▸ **What you are asked to do**: Your reply should hold only the lines from the records below where "Hcmp" occurs.

▸ **Records shown**:
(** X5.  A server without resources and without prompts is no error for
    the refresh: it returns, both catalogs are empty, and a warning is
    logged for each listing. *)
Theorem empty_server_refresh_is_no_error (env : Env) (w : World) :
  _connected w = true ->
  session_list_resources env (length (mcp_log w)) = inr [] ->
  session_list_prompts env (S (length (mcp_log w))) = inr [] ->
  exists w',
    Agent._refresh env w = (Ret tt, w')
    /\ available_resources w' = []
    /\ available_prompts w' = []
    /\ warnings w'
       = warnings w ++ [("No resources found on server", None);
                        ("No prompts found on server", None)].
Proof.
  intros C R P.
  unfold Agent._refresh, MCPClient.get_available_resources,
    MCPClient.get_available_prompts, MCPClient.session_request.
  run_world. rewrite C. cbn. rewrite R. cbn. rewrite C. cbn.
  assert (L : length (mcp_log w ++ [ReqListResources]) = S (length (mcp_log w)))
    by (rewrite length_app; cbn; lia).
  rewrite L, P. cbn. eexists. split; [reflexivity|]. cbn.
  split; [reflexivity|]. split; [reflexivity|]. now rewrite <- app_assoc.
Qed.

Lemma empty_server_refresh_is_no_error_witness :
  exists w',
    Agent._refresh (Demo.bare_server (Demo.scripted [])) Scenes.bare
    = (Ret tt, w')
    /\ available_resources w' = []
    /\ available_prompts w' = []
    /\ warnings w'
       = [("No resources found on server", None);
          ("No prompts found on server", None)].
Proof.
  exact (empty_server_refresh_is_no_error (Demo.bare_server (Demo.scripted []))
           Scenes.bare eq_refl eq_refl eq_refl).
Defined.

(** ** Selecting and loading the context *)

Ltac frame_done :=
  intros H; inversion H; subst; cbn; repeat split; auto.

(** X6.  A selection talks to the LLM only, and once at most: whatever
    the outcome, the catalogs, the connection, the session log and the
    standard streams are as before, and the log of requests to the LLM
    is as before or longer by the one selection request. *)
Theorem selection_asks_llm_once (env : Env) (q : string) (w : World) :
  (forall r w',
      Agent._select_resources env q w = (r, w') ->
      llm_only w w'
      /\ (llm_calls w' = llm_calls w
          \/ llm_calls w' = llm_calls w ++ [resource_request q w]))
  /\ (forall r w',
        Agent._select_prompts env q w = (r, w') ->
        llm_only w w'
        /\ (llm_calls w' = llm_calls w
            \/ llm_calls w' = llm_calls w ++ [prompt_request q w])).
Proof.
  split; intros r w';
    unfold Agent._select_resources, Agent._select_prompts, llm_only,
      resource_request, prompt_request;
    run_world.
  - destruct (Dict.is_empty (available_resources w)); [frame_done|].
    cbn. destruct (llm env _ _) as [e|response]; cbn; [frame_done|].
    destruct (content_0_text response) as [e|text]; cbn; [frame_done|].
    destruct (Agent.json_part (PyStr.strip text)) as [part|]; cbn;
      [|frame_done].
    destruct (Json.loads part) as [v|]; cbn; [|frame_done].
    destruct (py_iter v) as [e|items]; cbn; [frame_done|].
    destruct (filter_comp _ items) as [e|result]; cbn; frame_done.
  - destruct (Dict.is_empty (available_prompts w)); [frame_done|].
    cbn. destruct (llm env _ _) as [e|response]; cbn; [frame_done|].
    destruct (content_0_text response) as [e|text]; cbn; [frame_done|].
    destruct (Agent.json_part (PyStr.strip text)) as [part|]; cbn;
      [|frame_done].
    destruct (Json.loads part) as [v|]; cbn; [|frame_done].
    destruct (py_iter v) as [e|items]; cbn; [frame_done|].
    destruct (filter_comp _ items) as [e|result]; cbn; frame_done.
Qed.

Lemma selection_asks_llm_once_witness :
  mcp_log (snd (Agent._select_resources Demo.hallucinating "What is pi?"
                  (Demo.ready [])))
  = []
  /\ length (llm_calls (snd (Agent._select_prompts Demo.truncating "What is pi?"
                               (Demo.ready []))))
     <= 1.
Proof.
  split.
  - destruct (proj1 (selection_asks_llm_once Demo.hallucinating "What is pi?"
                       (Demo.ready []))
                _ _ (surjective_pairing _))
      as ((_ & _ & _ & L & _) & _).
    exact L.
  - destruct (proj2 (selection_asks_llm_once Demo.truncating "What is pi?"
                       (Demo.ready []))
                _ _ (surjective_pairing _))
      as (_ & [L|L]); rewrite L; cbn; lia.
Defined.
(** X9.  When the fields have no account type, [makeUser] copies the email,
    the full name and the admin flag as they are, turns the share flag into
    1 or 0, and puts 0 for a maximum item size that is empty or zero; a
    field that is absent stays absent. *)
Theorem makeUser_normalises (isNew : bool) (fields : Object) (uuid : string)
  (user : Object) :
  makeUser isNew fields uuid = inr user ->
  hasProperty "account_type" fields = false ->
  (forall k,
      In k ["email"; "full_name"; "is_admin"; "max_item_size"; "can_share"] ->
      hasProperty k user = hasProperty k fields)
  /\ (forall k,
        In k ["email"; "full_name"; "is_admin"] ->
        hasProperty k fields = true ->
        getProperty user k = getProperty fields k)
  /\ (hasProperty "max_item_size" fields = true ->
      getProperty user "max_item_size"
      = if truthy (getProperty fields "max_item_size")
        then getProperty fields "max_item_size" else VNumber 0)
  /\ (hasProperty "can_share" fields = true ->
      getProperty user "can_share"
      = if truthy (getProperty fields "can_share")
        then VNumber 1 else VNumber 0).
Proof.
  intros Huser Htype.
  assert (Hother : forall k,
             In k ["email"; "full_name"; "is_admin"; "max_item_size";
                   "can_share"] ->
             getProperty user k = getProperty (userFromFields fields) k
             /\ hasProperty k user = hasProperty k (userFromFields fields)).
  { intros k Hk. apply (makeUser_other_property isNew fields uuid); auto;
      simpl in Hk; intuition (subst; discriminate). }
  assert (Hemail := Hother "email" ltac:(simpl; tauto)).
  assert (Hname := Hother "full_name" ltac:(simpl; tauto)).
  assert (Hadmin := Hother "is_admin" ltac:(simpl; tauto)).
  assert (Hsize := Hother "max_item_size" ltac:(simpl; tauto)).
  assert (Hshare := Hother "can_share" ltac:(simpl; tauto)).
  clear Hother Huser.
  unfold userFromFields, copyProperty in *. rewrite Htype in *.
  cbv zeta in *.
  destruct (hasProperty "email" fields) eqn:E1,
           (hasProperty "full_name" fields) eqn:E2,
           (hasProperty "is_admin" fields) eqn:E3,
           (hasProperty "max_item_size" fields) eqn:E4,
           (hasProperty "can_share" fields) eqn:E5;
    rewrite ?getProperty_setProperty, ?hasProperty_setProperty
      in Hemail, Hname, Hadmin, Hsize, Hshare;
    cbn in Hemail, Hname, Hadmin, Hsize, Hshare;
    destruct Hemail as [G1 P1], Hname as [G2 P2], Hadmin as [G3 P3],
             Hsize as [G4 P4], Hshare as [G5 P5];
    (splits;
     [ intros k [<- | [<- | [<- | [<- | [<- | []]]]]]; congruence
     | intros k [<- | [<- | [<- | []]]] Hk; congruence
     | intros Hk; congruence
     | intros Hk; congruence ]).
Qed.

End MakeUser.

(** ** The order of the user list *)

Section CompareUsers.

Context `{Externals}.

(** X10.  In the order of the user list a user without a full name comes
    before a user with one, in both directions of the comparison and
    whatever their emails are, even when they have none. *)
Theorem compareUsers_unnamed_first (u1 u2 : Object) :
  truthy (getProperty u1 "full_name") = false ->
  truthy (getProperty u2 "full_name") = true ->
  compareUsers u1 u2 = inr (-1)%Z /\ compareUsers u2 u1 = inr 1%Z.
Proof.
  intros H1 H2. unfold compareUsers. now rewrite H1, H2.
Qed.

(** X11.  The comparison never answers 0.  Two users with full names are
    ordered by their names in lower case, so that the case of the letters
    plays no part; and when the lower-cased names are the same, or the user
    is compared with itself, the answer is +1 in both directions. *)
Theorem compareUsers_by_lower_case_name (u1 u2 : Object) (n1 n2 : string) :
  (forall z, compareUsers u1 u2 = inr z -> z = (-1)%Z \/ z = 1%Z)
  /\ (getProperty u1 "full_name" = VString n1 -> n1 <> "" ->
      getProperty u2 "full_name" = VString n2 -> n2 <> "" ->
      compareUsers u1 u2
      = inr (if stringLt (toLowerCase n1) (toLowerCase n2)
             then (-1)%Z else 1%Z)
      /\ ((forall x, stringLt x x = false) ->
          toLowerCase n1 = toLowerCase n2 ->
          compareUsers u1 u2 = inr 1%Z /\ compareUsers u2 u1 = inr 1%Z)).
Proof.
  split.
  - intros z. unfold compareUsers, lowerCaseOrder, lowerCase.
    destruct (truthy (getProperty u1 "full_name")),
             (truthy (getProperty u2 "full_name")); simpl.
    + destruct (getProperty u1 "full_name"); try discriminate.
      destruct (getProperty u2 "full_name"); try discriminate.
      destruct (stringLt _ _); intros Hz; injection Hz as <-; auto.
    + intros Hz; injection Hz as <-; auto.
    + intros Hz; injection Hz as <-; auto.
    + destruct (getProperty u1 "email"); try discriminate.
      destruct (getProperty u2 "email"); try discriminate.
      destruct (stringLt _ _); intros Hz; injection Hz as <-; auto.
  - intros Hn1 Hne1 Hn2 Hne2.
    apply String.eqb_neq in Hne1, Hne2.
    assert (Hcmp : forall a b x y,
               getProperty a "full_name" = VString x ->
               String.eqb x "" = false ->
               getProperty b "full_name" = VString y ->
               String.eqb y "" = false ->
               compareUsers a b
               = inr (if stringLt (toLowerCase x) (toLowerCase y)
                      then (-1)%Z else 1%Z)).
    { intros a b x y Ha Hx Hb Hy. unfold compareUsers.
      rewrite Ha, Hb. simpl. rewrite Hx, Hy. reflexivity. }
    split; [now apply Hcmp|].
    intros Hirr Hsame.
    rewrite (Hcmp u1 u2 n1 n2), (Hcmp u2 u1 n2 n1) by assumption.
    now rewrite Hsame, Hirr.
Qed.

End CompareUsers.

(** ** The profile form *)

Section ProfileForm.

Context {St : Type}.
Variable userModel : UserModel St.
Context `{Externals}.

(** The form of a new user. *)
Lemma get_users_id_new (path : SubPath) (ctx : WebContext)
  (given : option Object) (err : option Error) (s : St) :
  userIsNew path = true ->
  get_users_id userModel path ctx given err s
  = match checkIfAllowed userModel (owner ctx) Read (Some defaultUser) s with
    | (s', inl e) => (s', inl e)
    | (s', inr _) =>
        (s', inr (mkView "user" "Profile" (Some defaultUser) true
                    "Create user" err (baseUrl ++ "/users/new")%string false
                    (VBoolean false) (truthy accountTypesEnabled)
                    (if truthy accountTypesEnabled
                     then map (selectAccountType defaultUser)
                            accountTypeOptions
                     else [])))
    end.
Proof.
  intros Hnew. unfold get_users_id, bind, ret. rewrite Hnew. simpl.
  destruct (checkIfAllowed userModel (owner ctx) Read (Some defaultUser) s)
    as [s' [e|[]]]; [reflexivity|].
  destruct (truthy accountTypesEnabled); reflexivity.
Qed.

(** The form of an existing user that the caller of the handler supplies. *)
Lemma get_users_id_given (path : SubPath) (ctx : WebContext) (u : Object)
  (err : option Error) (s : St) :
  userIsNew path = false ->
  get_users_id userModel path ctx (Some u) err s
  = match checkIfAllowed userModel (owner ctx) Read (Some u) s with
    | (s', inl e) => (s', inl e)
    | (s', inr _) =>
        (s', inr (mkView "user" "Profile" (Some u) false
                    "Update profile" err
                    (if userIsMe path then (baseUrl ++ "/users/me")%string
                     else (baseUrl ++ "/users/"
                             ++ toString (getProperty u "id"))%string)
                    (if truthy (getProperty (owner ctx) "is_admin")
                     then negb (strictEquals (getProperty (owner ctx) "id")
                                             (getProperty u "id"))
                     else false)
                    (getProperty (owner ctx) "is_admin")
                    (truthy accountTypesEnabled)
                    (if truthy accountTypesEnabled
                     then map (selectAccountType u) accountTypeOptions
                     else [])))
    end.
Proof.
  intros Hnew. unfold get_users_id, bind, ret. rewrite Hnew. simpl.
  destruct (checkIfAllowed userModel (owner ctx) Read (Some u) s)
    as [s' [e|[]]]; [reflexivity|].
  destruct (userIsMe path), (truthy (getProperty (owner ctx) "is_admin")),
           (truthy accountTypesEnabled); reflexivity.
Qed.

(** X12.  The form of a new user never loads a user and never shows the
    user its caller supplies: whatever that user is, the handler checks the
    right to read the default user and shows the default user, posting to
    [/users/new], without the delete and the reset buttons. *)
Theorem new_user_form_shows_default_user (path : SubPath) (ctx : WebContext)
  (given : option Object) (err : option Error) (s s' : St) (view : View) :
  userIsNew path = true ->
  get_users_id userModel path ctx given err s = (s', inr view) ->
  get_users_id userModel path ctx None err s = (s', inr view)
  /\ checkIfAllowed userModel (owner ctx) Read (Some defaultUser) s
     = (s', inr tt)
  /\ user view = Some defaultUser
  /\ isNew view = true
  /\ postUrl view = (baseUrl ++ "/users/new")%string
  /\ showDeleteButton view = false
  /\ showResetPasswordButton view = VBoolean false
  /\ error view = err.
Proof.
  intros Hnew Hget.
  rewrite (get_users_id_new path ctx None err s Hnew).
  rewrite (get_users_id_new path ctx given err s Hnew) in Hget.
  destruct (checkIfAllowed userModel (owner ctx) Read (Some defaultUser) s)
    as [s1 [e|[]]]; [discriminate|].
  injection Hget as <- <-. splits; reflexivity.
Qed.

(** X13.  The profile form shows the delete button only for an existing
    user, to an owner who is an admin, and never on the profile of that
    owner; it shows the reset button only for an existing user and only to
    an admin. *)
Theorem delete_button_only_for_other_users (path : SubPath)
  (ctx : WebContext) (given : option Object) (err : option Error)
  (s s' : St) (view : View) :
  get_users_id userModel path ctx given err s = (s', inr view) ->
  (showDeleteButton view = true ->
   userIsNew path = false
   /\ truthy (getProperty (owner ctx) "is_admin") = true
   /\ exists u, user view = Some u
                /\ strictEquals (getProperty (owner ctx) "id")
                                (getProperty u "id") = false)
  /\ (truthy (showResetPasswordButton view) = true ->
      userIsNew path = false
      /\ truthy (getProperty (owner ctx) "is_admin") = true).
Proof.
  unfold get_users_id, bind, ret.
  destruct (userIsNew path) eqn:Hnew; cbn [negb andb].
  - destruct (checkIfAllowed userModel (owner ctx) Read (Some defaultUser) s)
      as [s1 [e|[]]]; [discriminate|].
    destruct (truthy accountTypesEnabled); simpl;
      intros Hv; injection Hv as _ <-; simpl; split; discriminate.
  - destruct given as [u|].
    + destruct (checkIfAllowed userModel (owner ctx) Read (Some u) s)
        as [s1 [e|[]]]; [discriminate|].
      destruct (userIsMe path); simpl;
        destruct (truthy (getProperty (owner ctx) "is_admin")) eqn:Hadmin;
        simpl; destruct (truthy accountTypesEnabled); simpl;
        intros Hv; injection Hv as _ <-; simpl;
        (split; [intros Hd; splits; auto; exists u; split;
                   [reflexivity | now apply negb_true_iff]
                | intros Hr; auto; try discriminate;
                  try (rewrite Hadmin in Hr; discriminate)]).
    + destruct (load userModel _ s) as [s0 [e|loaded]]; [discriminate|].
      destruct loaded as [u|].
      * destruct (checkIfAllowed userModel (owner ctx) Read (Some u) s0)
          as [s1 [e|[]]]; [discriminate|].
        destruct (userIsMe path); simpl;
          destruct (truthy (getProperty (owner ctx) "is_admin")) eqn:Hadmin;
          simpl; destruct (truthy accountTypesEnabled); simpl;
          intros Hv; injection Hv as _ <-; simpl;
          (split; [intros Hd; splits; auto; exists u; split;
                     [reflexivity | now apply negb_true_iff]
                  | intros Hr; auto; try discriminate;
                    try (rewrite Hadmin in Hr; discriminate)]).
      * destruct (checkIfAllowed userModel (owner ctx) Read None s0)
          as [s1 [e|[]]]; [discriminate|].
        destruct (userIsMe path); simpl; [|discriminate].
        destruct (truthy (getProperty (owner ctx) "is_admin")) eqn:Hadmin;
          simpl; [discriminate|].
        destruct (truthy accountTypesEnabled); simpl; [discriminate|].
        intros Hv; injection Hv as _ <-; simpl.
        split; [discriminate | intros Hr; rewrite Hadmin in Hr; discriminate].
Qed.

▸ **Result of the exercise**:
    assert (Hcmp : forall a b x y,
    split; [now apply Hcmp|].
    rewrite (Hcmp u1 u2 n1 n2), (Hcmp u2 u1 n2 n1) by assumption.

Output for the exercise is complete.